そう、彼女は、呪術界にとって非常に価値が高かった。ここでいう価値とは、日和の息子に受け継がれる可能性のある遺伝子情報のことだ。その価値はペットの血統書のように産まれた時点で決まっていて、後付けされる「努力」は全て、交配相手をその気にさせて、1回でも多く"価値"を生み出すチャンスを確保するためであり、相手の加茂家への印象を良くするためのもの。
故に、彼女の扱いはあまり良い物とは言えなかった。何しろ遠からずどこかへ嫁に行くことが決まっている身。両親からも大した愛情は与えられず、今こうして日和の存在を認められているのは、彼女が期待通り、道具として優秀であり続けたからに他ならない。
最初から進むべき道は決まっていた。呪術界上層部が想定する「理想の女性像」、その具現だ。
そうあるためだけに生涯を捧げてきた。それ以外の選択肢は初めから与えられていなかった。彼女は最初から、呪術界に多大な貢献をし、御三家クラスの発言力を持つ何者か――順当に行けば五条悟か禪院直哉――に妻として与え、加茂家の発言力を盤石にするためだけに作り上げられた最高のトロフィーであった。
そして今、ついにその授与先が決まったのだ。それは大方の予想を覆す「空閑徹」というワイルドカードであったが、日和がすべきことは変わらない。

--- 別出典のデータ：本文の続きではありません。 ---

Lemma fast_formed c c2 p key sort :
  Conditions c2 = (Conditions c ++ fast_conditions p key sort)%list -> well_formed (VCnd c) = true -> field_name (getKey key) = true ->
  well_formed (VCnd c2) = true.
Proof.
  intros E Hw Hk. cbn [well_formed] in *. rewrite E, forallb_app, Hw.
  destruct p; cbn [fast_conditions]; [done|destruct (ascending _ sort)..]; cbn [forallb]; unfold condition_formed; cbn [Logic Key];
    by rewrite Hk.
Qed.

Lemma FindList_fast `{mongo_database D} (s s' : state D) c2 l :
  IsFastPage (Pagination (cnd s)) = true -> FastPageSortCountQ (Pagination (cnd s)) = false ->
  fast_page (cnd s) = Ok c2 -> IsPage (Pagination c2) = false ->
  FindList true s = (Ok l, s') ->
  exists t f out, Model (cnd s) = Some t /\ buildMongoMatch c2 = Ok f /\
    m_find (Tx s) (Database (settings s)) t f (buildQueryOptions c2) (db s) = (Ok (Ok out), db s') /\
    heap s' = (heap s ++ out)%list /\ length l = length out.
Proof.
  intros Hf Hq Hc Hp. unfold FindList. cbn [negb]. intros (t & ? & [Ht ->]%model_of_ok & Hr)%bind_ok.
  apply bind_ok in Hr as (? & ? & [-> ->]%get_ok & Hr). rewrite Hf, Hq in Hr.
  apply bind_ok in Hr as ([] & s1 & H1 & Hr).
  apply bind_ok in H1 as ([] & ? & [_ ->]%ret_ok & H1). apply bind_ok in H1 as (? & ? & [-> ->]%get_ok & H1).
  rewrite Hc in H1. apply bind_ok in H1 as (? & ? & [[= <-] ->]%lift_ok & H1). injection H1 as <-.
  apply bind_ok in Hr as (? & ? & [-> ->]%get_ok & Hr). cbn [cnd with_cnd] in Hr. rewrite Hp, andb_false_r in Hr.
  apply bind_ok in Hr as ([] & ? & [_ ->]%ret_ok & Hr). apply bind_ok in Hr as (f & ? & [Ef ->]%filter_of_ok & Hr).
  apply bind_ok in Hr as (? & ? & [-> ->]%get_ok & Hr). apply bind_ok in Hr as (res & ? & (d & Hd & ->)%command_ok & Hr).
  apply bind_ok in Hr as (out & ? & [-> ->]%or_fail_ok & Hr). apply bind_ok in Hr as (out' & ? & [-> ->]%or_fail_ok & Hr).
  injection Hr as <- <-. exists t, f, out'. cbn in *. split_and!; try done. by rewrite length_seq.
Qed.

(** C35: Fast paging asks for the neighbouring page.  The query that [FindList] runs
    after [FastPage] selects the documents that satisfy the conditions and lie on the
    right side of the given one; it sorts them by the key, ascending exactly when the
    page follows in an ascending list or precedes in a descending one; it skips
    nothing, and it asks for as many as the page size allows; what it answers is what
    the caller gets. *)
Theorem fast_page_answers `{Hm : mongo_database D} `{Hs : mongo_server Doc} c key order p size (s s' : state D) t l :
  (order = ASC_ \/ order = DESC_) -> (p = First \/ 0 < fast_id p) ->
  FastPage c key order (prev_id p) (last_id p) size [] = Ok (cnd s) -> Model c = Some t ->
  well_formed (VCnd c) = true -> field_name (getKey key) = true ->
  (forall k, List.In k (Conditions c) -> slot k <> Some (getKey key)) ->
  FindList true s = (Ok l, s') ->
  exists f o out, m_find (Tx s) (Database (settings s)) t f o (db s) = (Ok (Ok out), db s') /\
    heap s' = (heap s ++ out)%list /\ length l = length out /\
    (forall d : Doc, selects f d = satisfies d (VCnd c) && beyond p key order d) /\
    (exists rest, sort o = Some (mk_sort (getKey key) (if ascending p order then 1 else -1) :: rest)) /\
    skip o = None /\ limit o = Some (page_size size).
Proof.
  intros Ho Hp Hc Ht Hw Hk Hn Hf.
  destruct (fast_page_built c key order p size [] _ Ho Hp Hc) as (c2 & E2 & Econd & Emod & Elim & (rest & Esort) & Epage).
  assert (Model (cnd s) = Model c /\ IsFastPage (Pagination (cnd s)) = true /\ FastPageSortCountQ (Pagination (cnd s)) = false)
    as (Em & Efast & Eq) by (unfold FastPage in Hc; destruct (slen key =? 0); [done|]; injection Hc as Ec; by rewrite <- Ec).
  destruct (FindList_fast s s' c2 l Efast Eq E2 Epage Hf) as (t' & f & out & Et & Ef & Hfind & Hheap & Hlen).
  destruct (filter_faithful (VCnd c2) c2 eq_refl (fast_formed c c2 p key order Econd Hw Hk)) as (f' & Ef' & Hsel).
  rewrite Ef in Ef'. injection Ef' as <-. rewrite Em, Ht in Et. injection Et as <-.
  exists f, (buildQueryOptions c2), out. split_and!; [exact Hfind|exact Hheap|exact Hlen| | | |].
  - intros d. rewrite Hsel. by apply fast_satisfies.
  - exists rest. unfold buildQueryOptions, buildQueryOneOptions. by rewrite Esort, (surjective_pairing (buildMongoLimit c2)).
  - unfold buildQueryOptions, buildMongoLimit. rewrite Elim. pose proof (page_size_range size).
    by rewrite (proj2 (Z.ltb_lt 0 (page_size size))) by lia.
  - unfold buildQueryOptions, buildMongoLimit. rewrite Elim. pose proof (page_size_range size).
    rewrite (proj2 (Z.ltb_lt 0 (page_size size))) by lia. cbn [limit]. by rewrite (proj2 (Z.ltb_lt 0 (page_size size))) by lia.
Qed.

日和は静かに考えていた。空閑徹の人となり。性格。暴力的かどうか。対面後のやりとりのシミュレーション等々。
およそ自分の意見というものを持つことが許されなかった日和が自由にできるのは、自分の頭の中だけだ。それでも彼女には立派に自我が芽生えていたし、自分では経験できない「外食」や「娯楽」に時間を費やす他人を羨ましく思ってもいるし、日和にも"夢"があった。
誰か、そう白馬の王子様のような「誰か」が自分を攫って、束縛の象徴でしかないこの家から連れ出してくれるのだ。
学歴も鍛錬も与えられてこなかった日和は、たとえ1人で加茂家を逃げ出してもまともに生きて行くことができない。現実性も何もない、ただの夢。けれど彼女には、必要不可欠なものだった。
伴侶となる人間の許しを得ればちょっとした娯楽くらいは享受可能かもしれない、という家人の生返事を心の支えにして生きる程度にまともな感性が身についてしまったのは奇跡的であったが、それが良いことだったのかは誰にも分からない。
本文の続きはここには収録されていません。